(** * ethereumjs-remote: the transaction pipeline, embedded and verified

    A shallow embedding of [ethereum-remote.js]: the three Joi schemas, the
    public operations [sendTransaction] and [call], the assembly pipeline
    [createSignedRawTransaction], its helper [sign_and_serialize] and
    [sendRawTransaction].

    JavaScript objects live in a store and are passed by reference, so that
    the assignment [params.value = 0] is visible to whoever holds the object.
    Remote procedure calls are logged in a trace.  What the module imports
    from its dependencies (the ABI encoder of web3, the ethereumjs-tx
    transaction object, the JSON-RPC node) is a capability the pipeline is
    parametrised over.

    Asynchrony is kept to what the code depends on.  The executor of a
    promise runs at once, and an exception it raises rejects the promise.  A
    method of [web3.eth] either raises at once, when it cannot format its
    argument, or sends its request, whose callback is called later, once,
    with an error or a result; an exception raised in a callback is raised
    outside every promise, so it settles none.

    Numbers are JavaScript numbers: an integer the node reports reaches the
    module as the nearest double, and [web3.toHex] writes a number from its
    decimal text. *)

From Stdlib Require Import ZArith NArith Lia Ascii String.
From stdpp Require Import gmap strings list.

Set Warnings "-register-all".

(** ** Hexadecimal numerals and byte strings *)

Module Hex.
Local Open Scope N_scope.

(** The sixteen digits, lower case, as [Number.prototype.toString(16)]
    prints them. *)
Definition hex_digit (d : N) : ascii :=
  match d with
  | 0 => "0" | 1 => "1" | 2 => "2" | 3 => "3"
  | 4 => "4" | 5 => "5" | 6 => "6" | 7 => "7"
  | 8 => "8" | 9 => "9" | 10 => "a" | 11 => "b"
  | 12 => "c" | 13 => "d" | 14 => "e" | _ => "f"
  end%char.

(** Reading a digit back; both cases are accepted, as a hex parser does. *)
Definition hex_value (c : ascii) : option N :=
  let n := N_of_ascii c in
  if (48 <=? n) && (n <=? 57) then Some (n - 48)
  else if (97 <=? n) && (n <=? 102) then Some (n - 87)
  else if (65 <=? n) && (n <=? 70) then Some (n - 55)
  else None.

(** Digits of [n] in base [b], most significant first, without leading
    zero; the numeral of zero is the single digit 0. *)
Fixpoint digits_aux (b : N) (fuel : nat) (n : N) (acc : list N) : list N :=
  match fuel with
  | O => acc
  | S f => if n <? b then n :: acc
           else digits_aux b f (n / b) (n mod b :: acc)
  end.

Definition digits (b n : N) : list N :=
  digits_aux b (S (N.to_nat (N.log2 n))) n [].

Definition digits16 (n : N) : list N := digits 16 n.

Definition render (ds : list N) : string :=
  fold_right (fun d s => String (hex_digit d) s) EmptyString ds.

(** [n.toString(16)] for a non-negative integer [n]. *)
Definition toString16 (n : N) : string := render (digits16 n).

(** web3's [fromDecimal] on a BigNumber, which holds its integer exactly:
    ['0x' + n.toString(16)], with the sign in front for a negative one.
    [web3.toHex] is this on a BigNumber (the gas price); a number is made
    a BigNumber first, from its decimal text (see [Number.toHex]). *)
Definition toHex (z : Z) : string :=
  if (z <? 0)%Z then "-0x" +:+ toString16 (Z.to_N (- z))
  else "0x" +:+ toString16 (Z.to_N z).

Fixpoint parse_digits (s : string) : option (list N) :=
  match s with
  | EmptyString => Some []
  | String c r =>
      match hex_value c, parse_digits r with
      | Some d, Some ds => Some (d :: ds)
      | _, _ => None
      end
  end.

Fixpoint pair_up (ds : list N) : list N :=
  match ds with
  | hi :: lo :: r => 16 * hi + lo :: pair_up r
  | _ => []
  end.

Definition padToEven (ds : list N) : list N :=
  if Nat.even (length ds) then ds else 0 :: ds.

Definition stripHexPrefix (s : string) : option string :=
  match s with
  | String "0" (String "x" r) => Some r
  | _ => None
  end.

(** The byte string a [0x] numeral denotes: prefix removed, padded on the
    left to whole bytes, two digits per byte.  A string that is not [0x]
    followed by hex digits is no numeral; the transaction object reads such
    a string as text (see [Tx.toBuffer]). *)
Definition bytes_of_hex (s : string) : option (list N) :=
  match stripHexPrefix s with
  | Some r => pair_up <$> (padToEven <$> parse_digits r)
  | None => None
  end.

(** [buf.toString('hex')]: two digits per byte. *)
Definition hex_of_bytes (bs : list N) : string :=
  render (concat (map (fun b => [b / 16; b mod 16]) bs)).

(** Big-endian value of a digit or byte string in base [b]. *)
Definition value_in (b : N) (ds : list N) : N :=
  fold_left (fun a d => b * a + d) ds 0.

Definition be_value (bs : list N) : N := value_in 256 bs.

(** Minimal-width big-endian form: no leading zero byte, hence the empty
    string for zero. *)
Definition minimal_be (bs : list N) : Prop :=
  match bs with
  | [] => True
  | b :: _ => b <> 0
  end.

Fixpoint stripZeros (bs : list N) : list N :=
  match bs with
  | 0 :: r => stripZeros r
  | _ => bs
  end.
(** * ML service of the supply-chain cost analyzer: forecasting, reliability
    scoring and history augmentation.

    A shallow embedding of [ml-service/models/arima_model.py],
    [ml-service/models/rf_model.py], [ml-service/data/synthetic.py],
    [ml-service/data/preprocessor.py] and the registry and endpoints of
    [ml-service/main.py].

    Modelling conventions.
    - Python floats are exact rationals ([Q]); the one non-number that the
      code can produce on the paths modelled here, the NaN of an empty
      mean, is [None] of [option Q].
    - A pandas [Timestamp] is an integer number of seconds since the epoch;
      a calendar date (the index of a daily series) is a day number since
      the epoch.
    - A Python exception is a value of [exn]: its class name and message.
      A function that can raise returns [exn + A].
    - statsmodels, scikit-learn, the database and the random generators are
      outside the repository: they enter as parameters (an arbitrary fitting
      oracle, an arbitrary classifier, an arbitrary tape of random draws). *)

From Stdlib Require Import ZArith QArith Qround Qabs List String Ascii Bool Arith.
From Stdlib Require Import Lia Permutation Sorted DecimalString.
Import ListNotations.

Open Scope string_scope.
Open Scope Z_scope.

(** ** Python values and exceptions *)

Record exn : Type := mkExn { exn_class : string; exn_msg : string }.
━━━━━━━━
§ **AIM OF THE TASK**
If a line falls between the first line of the records and the line containing "parametrised over.", inclusive, repeat it exactly; leave out all others.

§ **ANSWER TO THIS PROBLEM**
(** * ethereumjs-remote: the transaction pipeline, embedded and verified

    A shallow embedding of [ethereum-remote.js]: the three Joi schemas, the
    public operations [sendTransaction] and [call], the assembly pipeline
    [createSignedRawTransaction], its helper [sign_and_serialize] and
    [sendRawTransaction].

    JavaScript objects live in a store and are passed by reference, so that
    the assignment [params.value = 0] is visible to whoever holds the object.
    Remote procedure calls are logged in a trace.  What the module imports
    from its dependencies (the ABI encoder of web3, the ethereumjs-tx
    transaction object, the JSON-RPC node) is a capability the pipeline is
    parametrised over.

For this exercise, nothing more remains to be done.